• **Exercise materials**
(** A channel belongs to one operation: the handler that made it and the
    table entry agree on it; and a handler only receives good messages. *)
Definition phase_ok T ph : Prop :=
  (∀ op sc, waits ph = Some (op, sc) →
     h_op sc = op ∧ (h_chan sc < length (chans T))%nat ∧
     ∀ id sc', t_get id T = Some sc' → h_chan sc' = h_chan sc → h_op sc' = op) ∧
  (∀ msg, got ph = Some msg → h_good msg).

(** A send under way goes to the channel registered for its operation. *)
Definition send_ok T (m : Sent Op Msg) : Prop :=
  h_good (sentMsg m) ∧
  ∃ sc, t_get (h_id (sentFor m)) T = Some sc ∧ h_chan sc = sentTo m ∧ h_same (h_op sc) (sentFor m).

Record sys_inv sys : Prop := mkSysInv {
  si_ok : h_ok (server sys);
  si_table : table_ok h_chan (h_table (server sys));
  si_phase : ∀ k req ph, handlers sys !! k = Some (req, ph) → phase_ok (h_table (server sys)) ph;
  si_send : ∀ m, sending sys = Some m → send_ok (h_table (server sys)) m;
}.

Lemma phase_ok_step T T' ph : table_step h_chan T T' → phase_ok T ph → phase_ok T' ph.
Proof.
  intros [Hlen Ht] [Hw Hg]. split; [|done]. intros op sc Hph.
  destruct (Hw op sc Hph) as (Hop & Hlt & Htab). split_and!; [done|lia|].
  intros id sc' Hsc' E. destruct (Ht _ _ Hsc') as [?|?]; [by eapply Htab|lia].
Qed.

Lemma phase_ok_plain T ph : waits ph = None → got ph = None → phase_ok T ph.
Proof. intros Hw Hg. split; [by rewrite Hw|by rewrite Hg]. Qed.

(** The general step: handlers keep their phase or move to a good one. *)
Lemma inv_move sys s' hs' x :
  sys_inv sys → h_ok s' → table_ok h_chan (h_table s') →
  table_step h_chan (h_table (server sys)) (h_table s') →
  (∀ k req ph, hs' !! k = Some (req, ph) →
     (∃ req', handlers sys !! k = Some (req', ph)) ∨ phase_ok (h_table s') ph) →
  (∀ m, x = Some m → send_ok (h_table s') m) →
  sys_inv (mkSys s' hs' x).
Proof.
  intros [_ _ Hp _] Ho Hc' Ht Hh Hs'. split; cbn; [done..| |done].
  intros k req ph Hk. destruct (Hh _ _ _ Hk) as [[req' Hk']|Hok]; [|done].
  eapply phase_ok_step; [done|]. by eapply Hp.
Qed.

• **What you have to do**
The response should consist of every record above, reproduced exactly.

• **Result**
(** A channel belongs to one operation: the handler that made it and the
    table entry agree on it; and a handler only receives good messages. *)
Definition phase_ok T ph : Prop :=
  (∀ op sc, waits ph = Some (op, sc) →
     h_op sc = op ∧ (h_chan sc < length (chans T))%nat ∧
     ∀ id sc', t_get id T = Some sc' → h_chan sc' = h_chan sc → h_op sc' = op) ∧
  (∀ msg, got ph = Some msg → h_good msg).

(** A send under way goes to the channel registered for its operation. *)
Definition send_ok T (m : Sent Op Msg) : Prop :=
  h_good (sentMsg m) ∧
  ∃ sc, t_get (h_id (sentFor m)) T = Some sc ∧ h_chan sc = sentTo m ∧ h_same (h_op sc) (sentFor m).

Record sys_inv sys : Prop := mkSysInv {
  si_ok : h_ok (server sys);
  si_table : table_ok h_chan (h_table (server sys));
  si_phase : ∀ k req ph, handlers sys !! k = Some (req, ph) → phase_ok (h_table (server sys)) ph;
  si_send : ∀ m, sending sys = Some m → send_ok (h_table (server sys)) m;
}.

Lemma phase_ok_step T T' ph : table_step h_chan T T' → phase_ok T ph → phase_ok T' ph.
Proof.
  intros [Hlen Ht] [Hw Hg]. split; [|done]. intros op sc Hph.
  destruct (Hw op sc Hph) as (Hop & Hlt & Htab). split_and!; [done|lia|].
  intros id sc' Hsc' E. destruct (Ht _ _ Hsc') as [?|?]; [by eapply Htab|lia].
Qed.

Lemma phase_ok_plain T ph : waits ph = None → got ph = None → phase_ok T ph.
Proof. intros Hw Hg. split; [by rewrite Hw|by rewrite Hg]. Qed.

(** The general step: handlers keep their phase or move to a good one. *)
Lemma inv_move sys s' hs' x :
  sys_inv sys → h_ok s' → table_ok h_chan (h_table s') →
  table_step h_chan (h_table (server sys)) (h_table s') →
  (∀ k req ph, hs' !! k = Some (req, ph) →
     (∃ req', handlers sys !! k = Some (req', ph)) ∨ phase_ok (h_table s') ph) →
  (∀ m, x = Some m → send_ok (h_table s') m) →
  sys_inv (mkSys s' hs' x).
Proof.
  intros [_ _ Hp _] Ho Hc' Ht Hh Hs'. split; cbn; [done..| |done].
  intros k req ph Hk. destruct (Hh _ _ _ Hk) as [[req' Hk']|Hok]; [|done].
  eapply phase_ok_step; [done|]. by eapply Hp.
Qed.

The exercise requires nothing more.